Dataset entries:
(** X14. What [main] asserts.  It aborts exactly when one of the seven
    factories rtspsrc, rtph264depay, h264parse, capsfilter, avdec_h264,
    videoconvert and ximagesink is missing: the assertions after the making
    of [faceblur] and [facedetect] test [sink] again, so neither of the two
    is required; and whether faceblur can be made changes nothing of what
    [main] builds, the element being put nowhere. *)
Theorem main_asserts_seven_factories (registry : gset string)
    (link_ok : GstElement -> GstElement -> bool) (g : Gui) :
  (is_Some (main_pipeline registry link_ok g) <-> asserted_factories ⊆ registry) /\
  (main_pipeline registry link_ok g = None <-> ~ asserted_factories ⊆ registry) /\
  main_pipeline (registry ∪ {["faceblur"]}) link_ok g =
    main_pipeline (registry ∖ {["faceblur"]}) link_ok g.
Proof.
  split; [apply main_pipeline_aborts|]. split.
  - rewrite <- main_pipeline_aborts, <- eq_None_not_Some. reflexivity.
  - unfold main_pipeline, gst_element_factory_make.
    repeat match goal with
           | |- context [bool_decide (?f ∈ registry ∪ {["faceblur"]})] =>
               rewrite (proj1 (faceblur_not_asked registry f ltac:(discriminate)))
           | |- context [bool_decide (?f ∈ registry ∖ {["faceblur"]})] =>
               rewrite (proj2 (faceblur_not_asked registry f ltac:(discriminate)))
           end.
    reflexivity.
Qed.

Lemma main_asserts_seven_factories_witness :
  is_Some (main_pipeline asserted_factories (fun _ _ => true) viewer_gui) /\
  main_pipeline (asserted_factories ∖ {["ximagesink"]}) (fun _ _ => true) viewer_gui = None.
Proof.
  destruct (main_asserts_seven_factories asserted_factories (fun _ _ => true) viewer_gui)
    as [H _].
  destruct (main_asserts_seven_factories (asserted_factories ∖ {["ximagesink"]})
              (fun _ _ => true) viewer_gui) as (_ & H' & _).
  split.
  - apply H. reflexivity.
  - apply H'. intros Hsub.
    assert (Hin : "ximagesink" ∈ asserted_factories ∖ {["ximagesink"]}).
    { apply Hsub. vm_compute. reflexivity. }
    vm_compute in Hin. discriminate Hin.
Defined.

Lemma main_pipeline_unfold (registry : gset string)
    (link_ok : GstElement -> GstElement -> bool)
    (w : World) (q ta ws : bool) (vw : list CairoOp) (b : list GstMessage)
    (loc : option string) (ch : list GstElement) (lk : list (GstPad * GstPad)) :
  asserted_factories ⊆ registry ->
  main_pipeline registry link_ok (mkGui w q ta ws vw b loc ch lk) =
    Some (let overlay := if bool_decide ("facedetect" ∈ registry)
                         then Some facedetect else None in
          let r := gst_element_link_many link_ok
                     [Some "demux"; Some "parse"; Some "filter"; Some "decodebin";
                      Some "videoConvert"; overlay; Some "videoConvert2"; Some "sink"]
                     (gst_bin_add_many
                        [Some "source"; Some "demux"; Some "parse"; Some "filter";
                         Some "decodebin"; Some "videoConvert"; overlay;
                         Some "videoConvert2"; Some "sink"]
                        (mkGui (run (g_object_set (Some "source") "latency" 200) w)
                               q ta ws vw b (Some "rtsp://10.178.134.100:8554/test") ch lk)) in
          if fst r then snd r
          else in_world (printf (nl +:+ "Failed to link parse to sink")) (snd r)).
Proof.
  intros Ha.
  apply asserted_factories_spec in Ha. destruct Ha as (H1 & H2 & H3 & H4 & H5 & H6 & H7).
  unfold main_pipeline, gst_element_factory_make.
  rewrite H1, H2, H3, H4, H5, H6, H7. reflexivity.
Qed.

(** X15. What [main] builds once the assertions hold.  The source gets its
    location and a latency of 200, and the bin its elements in order up to
    the first converter; the overlay, the second converter and the sink
    follow only if [facedetect] was made: without it both argument lists end
    at its [NULL].  The links asked for are those of the elements added,
    none of them into the sink pad of the depayloader, and "Failed to link
    parse to sink" is printed exactly when one of them is refused: so a
    missing facedetect plugin leaves a pipeline without sink and reports
    nothing. *)
Theorem main_pipeline_built (registry : gset string)
    (link_ok : GstElement -> GstElement -> bool) (g : Gui) :
  asserted_factories ⊆ registry ->
  children g = [] ->
  links g = [] ->
  let with_overlay := bool_decide ("facedetect" ∈ registry) in
  let all_ok := forallb (fun p => link_ok (fst p) (snd p)) (link_chain with_overlay) in
  exists g',
    main_pipeline registry link_ok g = Some g' /\
    location g' = Some "rtsp://10.178.134.100:8554/test" /\
    properties (world g') !! ("source", "latency") = Some 200 /\
    children g' =
      ["source"; "demux"; "parse"; "filter"; "decodebin"; "videoConvert"] ++
      (if with_overlay then [facedetect; "videoConvert2"; "sink"] else []) /\
    (all_ok = true -> links g' = map link_of (link_chain with_overlay)) /\
    pad_linked demux_sink (links g') = false /\
    gui_emitted g g' =
      E_object_set (Some "source") "latency" 200 ::
      (if all_ok then [] else [E_print (nl +:+ "Failed to link parse to sink")]).
Proof.
  intros Ha Hch Hl. cbv zeta.
  destruct g as [w q ta ws vw b loc ch lk]. simpl in Hch, Hl. subst ch lk.
  rewrite (main_pipeline_unfold registry link_ok w q ta ws vw b loc [] [] Ha).
  cbv zeta.
  pose proof (link_many_result link_ok (bool_decide ("facedetect" ∈ registry))
                (run (g_object_set (Some "source") "latency" 200) w) q ta ws vw b
                (Some "rtsp://10.178.134.100:8554/test")) as HR.
  cbv zeta in HR.
  assert (Hw' : properties (run (g_object_set (Some "source") "latency" 200) w)
                  !! ("source", "latency") = Some 200 /\
                trace (run (g_object_set (Some "source") "latency" 200) w) =
                  trace w ++ [E_object_set (Some "source") "latency" 200]).
  { split; [apply lookup_insert_eq | reflexivity]. }
  revert HR Hw'.
  generalize (run (g_object_set (Some "source") "latency" 200) w). intros w'.
  generalize (gst_element_link_many link_ok
       [Some "demux"; Some "parse"; Some "filter"; Some "decodebin"; 
        Some "videoConvert";
        if bool_decide ("facedetect" ∈ registry) then Some facedetect else None;
        Some "videoConvert2"; Some "sink"]
       (gst_bin_add_many
          [Some "source"; Some "demux"; Some "parse"; Some "filter"; 
           Some "decodebin"; Some "videoConvert";
           if bool_decide ("facedetect" ∈ registry) then Some facedetect else None;
           Some "videoConvert2"; Some "sink"]
          (mkGui w' q ta ws vw b (Some "rtsp://10.178.134.100:8554/test") [] []))).
  intros R (Hok & Hw & Hloc & Hchildren & Hlinks & Hfree) [Hprop Htrace].
  rewrite Hok.
  eexists. split; [reflexivity|].
  destruct (forallb _ (link_chain _)).
  - rewrite Hw. do 5 (split; [assumption|]).
    apply gui_emitted_intro. cbn [world]. rewrite Hw. exact Htrace.
  - change (world (in_world (printf (nl +:+ "Failed to link parse to sink")) R.2))
      with (run (printf (nl +:+ "Failed to link parse to sink")) (world R.2)).
    change (location (in_world (printf (nl +:+ "Failed to link parse to sink")) R.2))
      with (location R.2).
    change (children (in_world (printf (nl +:+ "Failed to link parse to sink")) R.2))
      with (children R.2).
    change (links (in_world (printf (nl +:+ "Failed to link parse to sink")) R.2))
      with (links R.2).
    rewrite Hw.
    do 2 (split; [assumption|]). split; [assumption|].
    split; [discriminate|]. split; [assumption|].
    apply gui_emitted_intro. cbn [world].
    change (trace (world (in_world (printf (nl +:+ "Failed to link parse to sink")) R.2)))
      with (trace (world R.2) ++ [E_print (nl +:+ "Failed to link parse to sink")]).
    rewrite Hw.
    rewrite Htrace, <- app_assoc. reflexivity.
Qed.
(** C3, as stated, fails: on a hangup the handler returns with the
    cursor advanced although nothing was read or compared. *)
Lemma cursor_advances_without_verification :
  ~ (forall cond incoming c b c',
       test_handler cond incoming c = Done b c' ->
       pdu_offset c' = pdu_offset c + 1 ->
       exists pdu,
         pdu_list c !! Z.to_nat (pdu_offset c) = Some pdu /\
         0 < (read incoming 512).1 /\
         (read incoming 512).2 = data pdu).
Proof.
  intros H.
  destruct (H G_IO_HUP None (scenario TP_SIG_SMG_BV_06_C) false
              (consumed (scenario TP_SIG_SMG_BV_06_C)) eq_refl eq_refl)
    as (pdu & _ & Hl & _).
  simpl in Hl. lia.
Qed.

(** ** Terminal conditions *)

(** C8, as the code has it.  On an error, hangup or invalid condition
    the handler returns FALSE, so the loop removes its watch; it reads
    nothing, stops at no assertion and does not ask the loop to quit:
    the loop goes on as it was, without the watch. *)
Theorem terminal_condition_stops_watching (cond : Z)
    (incoming : option (list byte)) (c : context) :
  0 <= pdu_offset c < 2 ^ 32 - 1 ->
  terminal_cond cond = true ->
  test_handler cond incoming c = Done false (consumed c) /\
  dispatch (ev_io cond incoming) c = Done tt (remove_io_watch (consumed c)) /\
  io_watch (main_loop (remove_io_watch (consumed c))) = false /\
  is_running (main_loop (remove_io_watch (consumed c)))
  = is_running (main_loop c) /\
  idle_sources (main_loop (remove_io_watch (consumed c)))
  = idle_sources (main_loop c) /\
  fd (remove_io_watch (consumed c)) = fd c.
Proof.
  intros Ho Ht.
  pose proof (test_handler_terminal cond incoming c Ho Ht) as Hh.
  split; [exact Hh |].
  split; [unfold dispatch; rewrite Hh; reflexivity |].
  split; [reflexivity | split; [reflexivity | split; reflexivity]].
Qed.
Lemma power_all_powered b h k : forall n s hv, bus_ok s -> k_hubs s !! h = Some hv ->
  1 <= n -> n + Z.of_nat k <= hub_port_count hv + 1 ->
  forall j, port_powered (k_ports (power_all b h k n s)) h j =
    if decide (n <= j < n + Z.of_nat k) then b else port_powered (k_ports s) h j.
Proof.
  induction k as [|k IH]; intros n s hv Hok Hh Hn Hk j; cbn [power_all].
  { by rewrite decide_False by lia. }
  assert (Hv : port_valid hv n = true)
    by (unfold port_valid; rewrite andb_true_iff; lia).
  destruct (settle_hub_lookup h n (power_ports b h n (k_ports s)) s h hv Hh)
    as (hv' & Hh' & Ec & _).
  destruct (wf_port _ _ (proj1 Hok) _ _ _ Hh Hv) as (v & Ev & _).
  rewrite (IH (n + 1) _ hv'); [ | by eapply power_state_ok | done | lia | rewrite Ec; lia].
  rewrite power_state_powered by (by eexists).
  destruct (decide (j = n)) as [->|].
  - rewrite decide_False, decide_True by lia. done.
  - destruct (decide (n + 1 <= j < n + 1 + Z.of_nat k));
      [rewrite decide_True by lia | rewrite decide_False by lia]; done.
Qed.
End steps.
Lemma bus_ok_dev_port m :
  (forall p, p <> DevPort d -> m !! p = k_ports s !! p) ->
  (forall v, m !! DevPort d = Some v ->
     port_role v = VIRTUSB_PORT_ROLE_UPSTREAM /\ port_owner v = Some (OwnerDevice d) /\
     speed_caps_ok (port_speed v) /\ port_peer v = None) ->
  bus_wf m (k_hubs s) /\
  (forall h hv, k_hubs s !! h = Some hv -> usb_ok m h hv) /\
  (forall h n, port_connected m h n = port_connected (k_ports s) h n).
Proof using Hok Hdet.
  intros Hm Hd. destruct Hok as [Hwf Hu].
  assert (Hview : forall h n, port_connected m h n = port_connected (k_ports s) h n /\
            effective_speed m h n = effective_speed (k_ports s) h n)
    by (intros h n; by eapply view_dev_port).
  split; [ | split; [ | apply Hview]].
  - constructor.
    + intros h hv Hh. destruct (bw_hub _ _ Hwf _ _ Hh) as [? ? ? Hports Hdown Hrest].
      constructor; try done; intros i; rewrite Hm by done.
      * apply Hports.
      * apply Hdown.
      * apply Hrest.
    + intros h i v. rewrite Hm by done. apply (bw_hubport _ _ Hwf).
    + intros x v. destruct (decide (x = d)) as [->|].
      * intros Hv. destruct (Hd v Hv) as (? & ? & ? & _). done.
      * rewrite Hm by congruence. apply (bw_devport _ _ Hwf).
    + intros p v q Hp Hq. destruct (decide (p = DevPort d)) as [->|].
      * destruct (Hd v Hp) as (_ & _ & _ & E). congruence.
      * rewrite Hm in Hp by done. destruct (bw_recip _ _ Hwf _ _ _ Hp Hq) as (w & Hw & ?).
        exists w. rewrite Hm; [done | ]. intros ->. by apply (no_peer_is_dev p v).
  - intros h hv Hh n Hn. destruct (Hview h n) as [-> ->]. by apply Hu.
Qed.
End storage.

(** ** The state a reader of the object layer sees *)

(** Changes to ports that keep every upstream port alive and attach registered
    devices only. *)
Lemma objects_ok_ports ext s s' : objects_ok ext s ->
  k_objects s' = k_objects s -> k_registry s' = k_registry s ->
  k_next_object_id s' = k_next_object_id s ->
  (forall o, is_Some (k_ports s' !! DevPort o) <-> is_Some (k_ports s !! DevPort o)) ->
  (forall o v v', k_ports s !! DevPort o = Some v -> k_ports s' !! DevPort o = Some v' ->
     port_peer v' <> None -> port_peer v <> None \/
     exists ov, k_objects s !! o = Some ov /\ ob_registered ov = true) ->
  objects_ok ext s'.
Proof.
  intros [H1 H2 H3 H4 H5 H6 H7] Eo Er En Hp Ha.
  constructor; rewrite ?Eo, ?Er, ?En; try done.
  - intros o. by rewrite Hp.
  - intros o ov v' Ho Hv' Hne.
    destruct (proj1 (Hp o)) as [v Hv]; [by eexists | ].
    destruct (Ha _ _ _ Hv Hv' Hne) as [Hq|(ov' & Ho' & ?)]; [by eapply H7 | congruence].
Qed.

(** ** The topology operations as state updates *)

(** The hub port that a device is attached to. *)
Definition attached_port (m : gmap port_ptr virtusb_port) (d : obj_ptr) : option (hub_ptr * Z) :=
  match m !! DevPort d with
  | Some v => match port_peer v with
              | Some (HubPort h i) => Some (h, i + 1)
              | _ => None
              end
  | None => None
  end.

(** A new port heap is reported to the hub the device is attached to, if any. *)
Definition device_settle `{StatusChangedTable} (d : obj_ptr) (m : gmap port_ptr virtusb_port)
    (s : kernel) : kernel :=
  match attached_port (k_ports s) d with
  | Some (h, n) => settle h n m s
  | None => set_ports m s
  end.

Definition unlink_device (d : obj_ptr) (m : gmap port_ptr virtusb_port) : gmap port_ptr virtusb_port :=
  match m !! DevPort d with
  | Some uv =>
      match port_peer uv with
      | Some q => match m !! q with
                  | Some dv => unlink_ports (DevPort d) q uv dv m
                  | None => m
                  end
      | None => m
      end
  | None => m
  end.

Definition device_signal `{StatusChangedTable} (b : bool) (d : obj_ptr) (s : kernel) : kernel :=
  device_settle d (update_port (DevPort d) (with_byte0 b) (k_ports s)) s.
Definition device_unplug `{StatusChangedTable} (d : obj_ptr) (s : kernel) : kernel :=
  device_settle d (unlink_device d (k_ports s)) s.

Section topology.
Context `{StatusChangedTable}.
Context (s : kernel) (Hok : bus_ok s).
Context (d : obj_ptr) (uv : virtusb_port) (Hd : k_ports s !! DevPort d = Some uv).

(** The hub port on the other side. *)
Lemma attached_facts h n : attached_port (k_ports s) d = Some (h, n) ->
  exists hv dv, k_hubs s !! h = Some hv /\ port_valid hv n = true /\
    port_peer uv = Some (HubPort h (n - 1)) /\ k_ports s !! HubPort h (n - 1) = Some dv /\
    port_peer dv = Some (DevPort d) /\ port_role dv = VIRTUSB_PORT_ROLE_DOWNSTREAM /\
    port_owner dv = Some (OwnerHub h).
Proof using Hok Hd.
  unfold attached_port. rewrite Hd. destruct (port_peer uv) as [[|h' i]|] eqn:Eq; [done | | done].
  intros [= -> <-].
  destruct (wf_dev_peer _ _ (proj1 Hok) _ _ _ Hd Eq)
    as (h2 & hv & i2 & dv & [= <- <-] & Hh & Hi & Hdv & Hb & Hr & Ho).
  exists hv, dv. replace (i + 1 - 1) with i by lia.
  split; [done | ]. split; [ | done]. unfold port_valid. rewrite andb_true_iff. lia.
Qed.

Lemma not_attached : attached_port (k_ports s) d = None -> port_peer uv = None.
Proof using Hok Hd.
  unfold attached_port. rewrite Hd. destruct (port_peer uv) as [q|] eqn:Eq; [ | done].
  destruct (wf_dev_peer _ _ (proj1 Hok) _ _ _ Hd Eq) as (h & hv & i & dv & -> & _). done.
Qed.

Lemma find_attached h hv n out : k_hubs s !! h = Some hv -> port_valid hv n = true ->
  virtusb_hub_find_port_number (Some h) (Some (HubPort h (n - 1))) (Some out) s =
    Some ((0, Some n), s).
Proof using Hok.
  intros Hh Hv. rewrite (hub_find_port_number_eq _ (proj1 Hok) _ _ Hh).
  unfold port_valid in Hv. rewrite andb_true_iff in Hv.
  rewrite decide_True by (split; [done | lia]).
  unfold ret. do 3 f_equal. f_equal. lia.
Qed.

Lemma get_attached_hub_eq out :
  virtusb_device_get_attached_hub (Some d) (Some out) s =
    Some (match attached_port (k_ports s) d with
          | Some (h, n) => (Some h, Some n)
          | None => (None, Some out)
          end, s).
Proof using Hok Hd.
  unfold virtusb_device_get_attached_hub.
  destruct (attached_port (k_ports s) d) as [[h n]|] eqn:Ea.
  - destruct (attached_facts h n Ea) as (hv & dv & Hh & Hv & Hp & Hdv & _ & Hr & Ho).
    run. rewrite Hp. run. rewrite ?Hr, Ho. run.
    by rewrite (find_attached h hv n out Hh Hv).
  - run. by rewrite (not_attached Ea).
Qed.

WHAT YOU HAVE TO DO —
Each line from the top of the entries above through the line containing "destruct (main_asserts_seven_factories (asserted_factories" must be transcribed exactly, and no other line may appear.

SOLUTION FOR THIS EXERCISE —
(** X14. What [main] asserts.  It aborts exactly when one of the seven
    factories rtspsrc, rtph264depay, h264parse, capsfilter, avdec_h264,
    videoconvert and ximagesink is missing: the assertions after the making
    of [faceblur] and [facedetect] test [sink] again, so neither of the two
    is required; and whether faceblur can be made changes nothing of what
    [main] builds, the element being put nowhere. *)
Theorem main_asserts_seven_factories (registry : gset string)
    (link_ok : GstElement -> GstElement -> bool) (g : Gui) :
  (is_Some (main_pipeline registry link_ok g) <-> asserted_factories ⊆ registry) /\
  (main_pipeline registry link_ok g = None <-> ~ asserted_factories ⊆ registry) /\
  main_pipeline (registry ∪ {["faceblur"]}) link_ok g =
    main_pipeline (registry ∖ {["faceblur"]}) link_ok g.
Proof.
  split; [apply main_pipeline_aborts|]. split.
  - rewrite <- main_pipeline_aborts, <- eq_None_not_Some. reflexivity.
  - unfold main_pipeline, gst_element_factory_make.
    repeat match goal with
           | |- context [bool_decide (?f ∈ registry ∪ {["faceblur"]})] =>
               rewrite (proj1 (faceblur_not_asked registry f ltac:(discriminate)))
           | |- context [bool_decide (?f ∈ registry ∖ {["faceblur"]})] =>
               rewrite (proj2 (faceblur_not_asked registry f ltac:(discriminate)))
           end.
    reflexivity.
Qed.

Lemma main_asserts_seven_factories_witness :
  is_Some (main_pipeline asserted_factories (fun _ _ => true) viewer_gui) /\
  main_pipeline (asserted_factories ∖ {["ximagesink"]}) (fun _ _ => true) viewer_gui = None.
Proof.
  destruct (main_asserts_seven_factories asserted_factories (fun _ _ => true) viewer_gui)
    as [H _].
  destruct (main_asserts_seven_factories (asserted_factories ∖ {["ximagesink"]})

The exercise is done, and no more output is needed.